Source material.

(* ===== verification/BpfInterface.v ===== *)
(** [pkg/ebpf/bpf_client.go]'s [BpfClient] interface: the calls the reconcilers and the RPC
    server make, and what they promise.  The reconcilers are verified against the promises;
    the client of [BpfClient.v] keeps them. *)
From S2P Require Import Prelude ApiTypes Utils FwRules Datapath Effects.

Definition POD_STATE_MAP_KEY : Z := 0.
Definition CLUSTER_POLICY_POD_STATE_MAP_KEY : Z := 1.
Definition INTERFACE_COUNT_UNKNOWN : Z := -1.
Definition INTERFACE_COUNT_DEFAULT : Z := 1.

(** The two hooks of a pod, and the two kinds of rule map each has. *)
Inductive Direction := ingress | egress.
Inductive PolicyKind := NamespacePolicy | ClusterPolicy.
#[global] Instance Direction_eq_dec : EqDecision Direction.
Proof. solve_decision. Defined.
#[global] Instance PolicyKind_eq_dec : EqDecision PolicyKind.
Proof. solve_decision. Defined.

(** Pick the argument of a direction. *)
Definition by_dir {A} (i e : A) (d : Direction) : A := match d with ingress => i | egress => e end.

Class BpfClient (B : Type) := {
  AttacheBPFProbes : NamespacedName -> gostring -> Z -> bool -> ST B bool;
  DeleteBPFProbes : NamespacedName -> gostring -> ST B unit;
  UpdateClusterPolicyEbpfMaps : gostring -> list EbpfFirewallRules -> list EbpfFirewallRules -> ST B unit;
  UpdateEbpfMaps : gostring -> list EbpfFirewallRules -> list EbpfFirewallRules -> ST B unit;
  UpdatePodStateEbpfMaps : gostring -> Z -> Z -> bool -> bool -> ST B unit;
  ReAttachEbpfProbes : ST B unit;
  GetNetworkPolicyMode : B -> gostring;
  CreatePodStateEbpfEntryIfNotExists : gostring -> Z -> Z -> ST B unit;
  HasBPFContext : gostring -> B -> bool
}.

(** ** The promises

    What can be seen of a client: which hooks of a pod identifier have a program, the pod
    states and the rules the kernel holds for them. *)
Record BpfView := mkBpfView {
  hooked : gostring -> Direction -> bool;
  pod_states : gostring -> Direction -> Z -> option Z;
  rules_in : gostring -> PolicyKind -> Direction -> gmap gostring gostring
}.

(** The state of a pod without policies, by the enforcing mode. *)
Definition default_state (mode : gostring) : Z := if IsStrictMode mode then DEFAULT_DENY else DEFAULT_ALLOW.

(** Two views agree on a pod identifier. *)
Definition same_at (id : gostring) (v v' : BpfView) : Prop :=
  forall d, hooked v' id d = hooked v id d /\ (forall key, pod_states v' id d key = pod_states v id d key) /\
            (forall kind, rules_in v' id kind d = rules_in v id kind d).

(** The entries are in a map; if [exact], nothing else is. *)
Definition installed (exact : Prop) (m have : gmap gostring gostring) : Prop := m ⊆ have /\ (exact -> have = m).

Class BpfClientSpec (B : Type) `{!BpfClient B} := {
  bc_inv : B -> Prop;
  (** No kernel delete fails. *)
  bc_exact : Prop;
  bc_view : B -> BpfView;
  bc_entries : B -> PolicyKind -> list EbpfFirewallRules -> outcome (gmap gostring gostring);

  (** Whatever a call about one identifier returns, the others are left alone. *)
  attach_frame : forall b pod podId n live,
    bc_inv b -> let b' := fst (AttacheBPFProbes pod podId n live b) in
    bc_inv b' /\ bc_entries b' = bc_entries b /\
    forall id, id <> podId -> same_at id (bc_view b) (bc_view b') /\ HasBPFContext id b' = HasBPFContext id b;
  (** The calls that write maps do not change which hooks have programs either. *)
  write_frame : forall (m : ST B unit) b podId,
    (exists key state uI uE, m = UpdatePodStateEbpfMaps podId key state uI uE) \/
    (exists key state, m = CreatePodStateEbpfEntryIfNotExists podId key state) \/
    (exists ing egr, m = UpdateEbpfMaps podId ing egr) \/
    (exists ing egr, m = UpdateClusterPolicyEbpfMaps podId ing egr) ->
    bc_inv b -> let b' := fst (m b) in
    bc_inv b' /\ bc_entries b' = bc_entries b /\
    (forall id d, hooked (bc_view b') id d = hooked (bc_view b) id d) /\
    (forall id, HasBPFContext id b' = HasBPFContext id b) /\
    forall id, id <> podId -> same_at id (bc_view b) (bc_view b');

  (** The pod state of one key is written on the selected hooks that have a program; the
      other pod states and the rules do not change. *)
  pod_state_law : forall b podId key state uI uE b',
    bc_inv b -> UpdatePodStateEbpfMaps podId key state uI uE b = (b', Ret tt) ->
    HasBPFContext podId b = true /\
    (forall d k, pod_states (bc_view b') podId d k =
      if bool_decide (k = u32 key) && by_dir uI uE d && hooked (bc_view b) podId d
      then Some (u8 state) else pod_states (bc_view b) podId d k) /\
    (forall kind d, rules_in (bc_view b') podId kind d = rules_in (bc_view b) podId kind d);

  (** Seeding keeps an entry that is there. *)
  seed_law : forall b podId key state b',
    bc_inv b -> CreatePodStateEbpfEntryIfNotExists podId key state b = (b', Ret tt) ->
    HasBPFContext podId b = true /\
    (forall d k, pod_states (bc_view b') podId d k =
      match pod_states (bc_view b) podId d k with
      | Some v => Some v
      | None => if bool_decide (k = u32 key) && hooked (bc_view b) podId d then Some (u8 state) else None
      end) /\
    (forall kind d, rules_in (bc_view b') podId kind d = rules_in (bc_view b) podId kind d);

  (** On success every hook that has a program holds the entries computed from the rules, and
      nothing else unless a kernel delete failed, which the client does not report. *)
  rules_law : forall b podId ing egr b',
    bc_inv b -> UpdateEbpfMaps podId ing egr b = (b', Ret tt) ->
    HasBPFContext podId b = true /\
    (forall d, hooked (bc_view b) podId d = true ->
      exists m, bc_entries b NamespacePolicy (by_dir ing egr d) = Ret m /\
                installed bc_exact m (rules_in (bc_view b') podId NamespacePolicy d)) /\
    (forall d, rules_in (bc_view b') podId ClusterPolicy d = rules_in (bc_view b) podId ClusterPolicy d) /\
    (forall d key, pod_states (bc_view b') podId d key = pod_states (bc_view b) podId d key);
  cluster_rules_law : forall b podId ing egr b',
    bc_inv b -> UpdateClusterPolicyEbpfMaps podId ing egr b = (b', Ret tt) ->
    HasBPFContext podId b = true /\
    (forall d, hooked (bc_view b) podId d = true ->
      exists m, bc_entries b ClusterPolicy (by_dir ing egr d) = Ret m /\
                installed bc_exact m (rules_in (bc_view b') podId ClusterPolicy d)) /\
    (forall d, rules_in (bc_view b') podId NamespacePolicy d = rules_in (bc_view b) podId NamespacePolicy d) /\
    (forall d key, pod_states (bc_view b') podId d key = pod_states (bc_view b) podId d key);
  (** The enforcing mode is fixed. *)
  mode_law : forall b podId ing egr key state uI uE, bc_inv b ->
    GetNetworkPolicyMode (fst (UpdateEbpfMaps podId ing egr b)) = GetNetworkPolicyMode b /\
    GetNetworkPolicyMode (fst (UpdatePodStateEbpfMaps podId key state uI uE b)) = GetNetworkPolicyMode b /\
    GetNetworkPolicyMode (fst (CreatePodStateEbpfEntryIfNotExists podId key state b)) = GetNetworkPolicyMode b
}.

(** ** Programmed identifiers *)
Section programmed.
Context {B : Type} `{!BpfClient B, !BpfClientSpec B}.

(** Every hook of the identifier that has a program holds the rules, is in the given pod
    state for the kind of policy, and has a pod state for the other kind as well, without
    which the classifier drops everything. *)
Definition programmed (b : B) (id : gostring) (kind : PolicyKind) (ing egr : list EbpfFirewallRules) (state : Z) : Prop :=
  let '(key, other) := match kind with
                   | NamespacePolicy => (POD_STATE_MAP_KEY, CLUSTER_POLICY_POD_STATE_MAP_KEY)
                   | ClusterPolicy => (CLUSTER_POLICY_POD_STATE_MAP_KEY, POD_STATE_MAP_KEY)
                   end in
  forall d, hooked (bc_view b) id d = true ->
  pod_states (bc_view b) id d key = Some state /\
  is_Some (pod_states (bc_view b) id d other) /\
  exists m, bc_entries b kind (by_dir ing egr d) = Ret m /\ installed bc_exact m (rules_in (bc_view b) id kind d).

Lemma programmed_frame b b' id kind ing egr state :
  bc_entries b' = bc_entries b -> same_at id (bc_view b) (bc_view b') ->
  programmed b id kind ing egr state -> programmed b' id kind ing egr state.
Proof.
  intros He Hs Hp. unfold programmed in *. destruct kind; intros d Hd; destruct (Hs d) as (Hh & Hps & Hr);
    rewrite Hh in Hd; rewrite !Hps, He, Hr; by apply Hp.
Qed.

Lemma same_at_trans id v1 v2 v3 : same_at id v1 v2 -> same_at id v2 v3 -> same_at id v1 v3.
Proof.
  intros H1 H2 d. destruct (H1 d) as (A1 & A2 & A3), (H2 d) as (B1 & B2 & B3).
  split; [congruence|]. split; intros; [rewrite B2; apply A2|rewrite B3; apply A3].
Qed.

(** A computation that concerns one identifier. *)
Definition writes_only (podId : gostring) {A} (m : ST B A) : Prop := forall b, bc_inv b ->
  let b' := fst (m b) in
  bc_inv b' /\ bc_entries b' = bc_entries b /\
  forall id, id <> podId -> same_at id (bc_view b) (bc_view b') /\ HasBPFContext id b' = HasBPFContext id b.

Lemma writes_only_ret podId {A} (a : A) : writes_only podId (mret a).
Proof. intros b Hb. split; [done|]. split; [done|]. intros id _. split; [|done]. intros d. done. Qed.
Lemma writes_only_gets podId {A} (f : B -> A) : writes_only podId (gets f).
Proof. intros b Hb. split; [done|]. split; [done|]. intros id _. split; [|done]. intros d. done. Qed.
Lemma writes_only_bind podId {A C} (m : ST B A) (f : A -> ST B C) :
  writes_only podId m -> (forall a, writes_only podId (f a)) -> writes_only podId (m ≫= f).
Proof.
  intros Hm Hf b Hb. destruct (Hm b Hb) as (Hi & He & Hs). unfold mbind, ST_bind.
  destruct (m b) as [b1 [a|e|w]]; [|done..]. cbn in *.
  destruct (Hf a b1 Hi) as (Hi2 & He2 & Hs2). split; [done|]. split; [congruence|].
  intros id Hid. destruct (Hs id Hid) as [Hx Hy], (Hs2 id Hid) as [Hx2 Hy2]. split; [by eapply same_at_trans|congruence].
Qed.
Lemma writes_only_attach podId pod n live : writes_only podId (AttacheBPFProbes pod podId n live).
Proof. intros b Hb. by apply attach_frame. Qed.
Lemma writes_only_write podId (m : ST B unit) :
  (exists key state uI uE, m = UpdatePodStateEbpfMaps podId key state uI uE) \/
  (exists key state, m = CreatePodStateEbpfEntryIfNotExists podId key state) \/
  (exists ing egr, m = UpdateEbpfMaps podId ing egr) \/
  (exists ing egr, m = UpdateClusterPolicyEbpfMaps podId ing egr) -> writes_only podId m.
Proof.
  intros Hm b Hb. destruct (write_frame m b podId Hm Hb) as (Hi & He & _ & Hc & Hs). split; [done|]. split; [done|].
  intros id Hid. split; [by apply Hs|apply Hc].
Qed.
Lemma writes_only_for_each podId {X} (body : X -> ST B unit) l :
  (forall x, writes_only podId (body x)) -> writes_only podId (for_each body l).
Proof.
  intros Hb. unfold for_each. induction l as [|x l IH]; cbn [fold_each]; [apply writes_only_ret|].
  apply writes_only_bind; [done|]. intros []. exact IH.
Qed.
End programmed.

Your instructions.
The word is "EqDecision". Copy every line above where it appears.

Result of this task.
#[global] Instance Direction_eq_dec : EqDecision Direction.
#[global] Instance PolicyKind_eq_dec : EqDecision PolicyKind.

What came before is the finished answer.